Cet enracinement de la délinquance s’explique aussi par le recul massif des politiques de la ville : disparition des éducateurs de rue, asphyxie budgétaire des dispositifs de prévention, suppression des animateurs de quartier. Le vide laissé par la puissance publique est un terreau fertile pour les trafics et les affrontements territoriaux.
Lutter contre le découragement structurel
Depuis quinze ans, je l’affirme et le répète aujourd’hui ! La réponse ne peut être uniquement sécuritaire. C’est pourquoi je suis convaincu qu’elle doit s’accompagner d’un réinvestissement profond et cohérent dans une vraie politique de la ville, économique et sociale. Ce n’est pas un luxe : c’est une nécessité stratégique. Des solutions existent mais encore faut-il les mettre en œuvre.
Le constat se caractérise par un découragement structurel, un des fléaux les plus insidieux qui gangrènent les quartiers abandonnés. Ce n’est pas seulement une lassitude passagère, mais une fatigue enracinée dans le temps. C’est ce qui s’installe lorsque les habitants, les jeunes, les familles, les professionnels de terrain ont vu passer des plans, des promesses, des ministres… sans qu’aucun changement réel ne s’ancre durablement. C’est le sentiment que la République a toujours quelque chose à dire mais rarement quelque chose à faire.
Pour les jeunes, cela devient un conditionnement : pourquoi s’accrocher à l’école, à une formation, à un emploi précaire quand les copains gagnent plus en une semaine sur un point de deal ?
Pour les familles, c’est une résignation : elles voient leur quartier se déliter, leurs enfants glisser, sans savoir à qui s’adresser, sans croire que quelqu’un leur répondra. Et pour les acteurs sociaux — éducateurs, animateurs, médiateurs — c’est parfois un abandon de poste, faute de soutien, de reconnaissance, de perspectives.
Lutter contre ce découragement, c’est reconstruire une chaîne de confiance. Cela demande des politiques lisibles, suivies, évaluées, financées. Il faut cesser d’annoncer pour ne pas agir. Il faut des résultats concrets : une école réouverte, un éducateur embauché, un jeune raccroché. Car la première étape du redressement, c’est de prouver que l’État ne revient pas pour punir, mais pour tenir parole.
Restaurer l'autorité mais pas seulement
La République ne se résume pas à une brigade de CRS. Elle doit être capable d’imposer le respect de ses lois tout en offrant une perspective à ceux qui n’en ont plus.
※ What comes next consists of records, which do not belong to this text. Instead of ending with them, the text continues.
(** * AibaPM-Notes: the audio transcription pipeline

  A shallow embedding of the backend's transcription pipeline
  ([services/audioChunker.js], [services/transcription.js] and the
  [processMeeting] orchestrator of [routes/meetings.js]) together with
  the properties its design document states about it.

  Conventions.
  - A JavaScript number is an exact rational ([Q]).  The chunk sizes the
    program uses (300 and 600 seconds) and every multiple of them are
    exact in double precision, so are byte counts divided by [2^20].
  - A transcript text is a sequence of UTF-16 code units ([list N]); the
    messages of [Error] objects are [string]s.
  - The outside world (ffmpeg, the file system, the speech-to-text
    service) is an explicit environment; effects are threaded through a
    small state-and-exception monad that records a trace. *)

From Stdlib Require Import List String Ascii Bool Arith ZArith NArith Lia.
From Stdlib Require Import QArith Qround Lqa DecimalString DecimalNat.
From Stdlib Require Import ListDec Permutation Sorted.
Import ListNotations.

Local Open Scope Q_scope.

(** ** JavaScript numbers *)

Module Js.

(** [Math.max(a, b)] and [Math.min(a, b)]. *)
Definition Math_max (a b : Q) : Q := if Qlt_le_dec a b then b else a.
Definition Math_min (a b : Q) : Q := if Qlt_le_dec b a then b else a.

(** [Math.pow(2, n)] for a loop counter [n]. *)
Definition Math_pow2 (n : nat) : Z := (2 ^ Z.of_nat n)%Z.

(** Template-literal rendering of a non-negative integer. *)
Definition showNat (n : nat) : string := NilZero.string_of_uint (Nat.to_uint n).

End Js.

(** ** audioChunker.js: the chunk planner *)

(** One entry of a chunk plan, as pushed by [splitIntoChunks].  The source
    keeps the size as the string [sizeMB.toFixed(2)]; the byte count it is
    printed from is kept here. *)
Record Chunk : Type := mkChunk {
  index : nat;
  path : string;
  startTime : Q;
  endTime : Q;
  duration : Q;
  sizeBytes : Z;
  filename : string
}.

Definition CHUNK_DURATION_SECONDS : Q := 600.
Definition CHUNK_OVERLAP_SECONDS : Q := 2.
Definition TARGET_SIZE_MB : Q := 24.
Definition CHUNK_DIR : string := "storage/chunks/".

(** A JavaScript [Error]: only its message is ever inspected. *)
Record Error : Type := mkError { message : string }.

Inductive Outcome (A : Type) : Type :=
| Ok (a : A)
| Throw (e : Error).
Arguments Ok {A} a.
Arguments Throw {A} e.

Section Planner.

(** [ffmpeg(wavPath).setStartTime(s).setDuration(d)...save(chunkPath)]
    followed by [fs.stat(chunkPath)]: the size of the file written, or
    the message of the rejection. *)
Variable extractRange : Q -> Q -> string + Z.

Variable baseFilename : string.
Variable durationSeconds : Q.
Variable chunkDuration : Q.

Definition seekStartOf (chunkIndex : nat) (start : Q) : Q :=
  if (0 <? chunkIndex)%nat
  then Js.Math_max 0 (start - CHUNK_OVERLAP_SECONDS)
  else start.

Definition seekDurationOf (chunkIndex : nat) (actualDuration : Q) : Q :=
  actualDuration + (if (0 <? chunkIndex)%nat then CHUNK_OVERLAP_SECONDS else 0).

(** The [while (startTime < durationSeconds)] loop.  [fuel] bounds the
    number of iterations; [None] means the bound was hit with the loop
    condition still true. *)
Fixpoint splitLoop (fuel : nat) (chunks : list Chunk) (start : Q)
  : option (Outcome (list Chunk)) :=
  if Qlt_le_dec start durationSeconds then
    match fuel with
    | O => None
    | S fuel' =>
        let chunkIndex := List.length chunks in
        let endT := Js.Math_min (start + chunkDuration) durationSeconds in
        let actualDuration := endT - start in
        let seekStart := seekStartOf chunkIndex start in
        let seekDuration := seekDurationOf chunkIndex actualDuration in
        let chunkFilename :=
          (baseFilename ++ "_chunk" ++ Js.showNat chunkIndex ++ ".wav")%string in
        let chunkPath := (CHUNK_DIR ++ chunkFilename)%string in
        match extractRange seekStart seekDuration with
        | inl msg =>
            Some (Throw (mkError ("Failed to split audio: " ++ msg)))
        | inr size =>
            splitLoop fuel'
              (chunks ++ [mkChunk chunkIndex chunkPath start endT
                                  actualDuration size chunkFilename])
              (start + chunkDuration)
        end
    end
  else Some (Ok chunks).

Definition splitIntoChunks (fuel : nat) : option (Outcome (list Chunk)) :=
  splitLoop fuel [] 0.

(** The source ranges handed to ffmpeg, in order: what each materialized
    file covers. *)
Definition materialized (c : Chunk) : Q * Q :=
  let s := seekStartOf (index c) (startTime c) in
  (s, s + seekDurationOf (index c) (duration c)).

End Planner.

(** *** What a plan looks like *)

(** [Plan D C s i cs]: [cs] is the run of windows the loop produces from
    position [s] and ordinal [i] on. *)
Inductive Plan (D C : Q) : Q -> nat -> list Chunk -> Prop :=
| Plan_done s i : D <= s -> Plan D C s i []
| Plan_step s i c cs :
    s < D ->
    index c = i ->
    startTime c = s ->
    endTime c = Js.Math_min (s + C) D ->
    duration c = endTime c - startTime c ->
    Plan D C (s + C) (S i) cs ->
    Plan D C s i (c :: cs).

(** Number of iterations left when the loop stands at [s]. *)
Definition windowsLeft (D C s : Q) : nat := Z.to_nat (Qceiling ((D - s) / C)).



(** ** transcription.js: texts, segments and transcription results *)

(** A JavaScript string as its UTF-16 code units. *)
Definition jsstring : Type := list N.

(** The code units of an ASCII literal. *)
Fixpoint utf16 (s : string) : jsstring :=
  match s with
  | EmptyString => []
  | String a s' => N_of_ascii a :: utf16 s'
  end.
Restaurer l’autorité, oui — sans ambiguïté. Mais reconstruire les quartiers abandonnés, réhabiliter l’idée même de la solidarité, c’est indispensable. L’un ne va pas sans l’autre.
Car si l’ordre est un pilier fondamental, il ne peut se substituer à l’équité, à la justice sociale, et à une vision d’avenir. Et ce n’est qu’en assumant cette double exigence que les problèmes commenceront à se régler !
La pérennisation de la présence policière dans des quartiers abandonnés depuis des décennies ne sera possible qu’à cette condition. Mais nos décideurs en auront-ils le courage et la volonté politiques ?
Rien n’est moins sûr quand la question sécuritaire est un slogan électoral plus vendeur, pour une population qui n’en peut plus de la délinquance, que de parler de social !
A ce jour, l’ordre est garanti et maintenu autant que faire ce peut par l’ensemble des forces de sécurité intérieure, dernier rempart avant l’anarchie et le chaos, mais pour combien de temps encore ?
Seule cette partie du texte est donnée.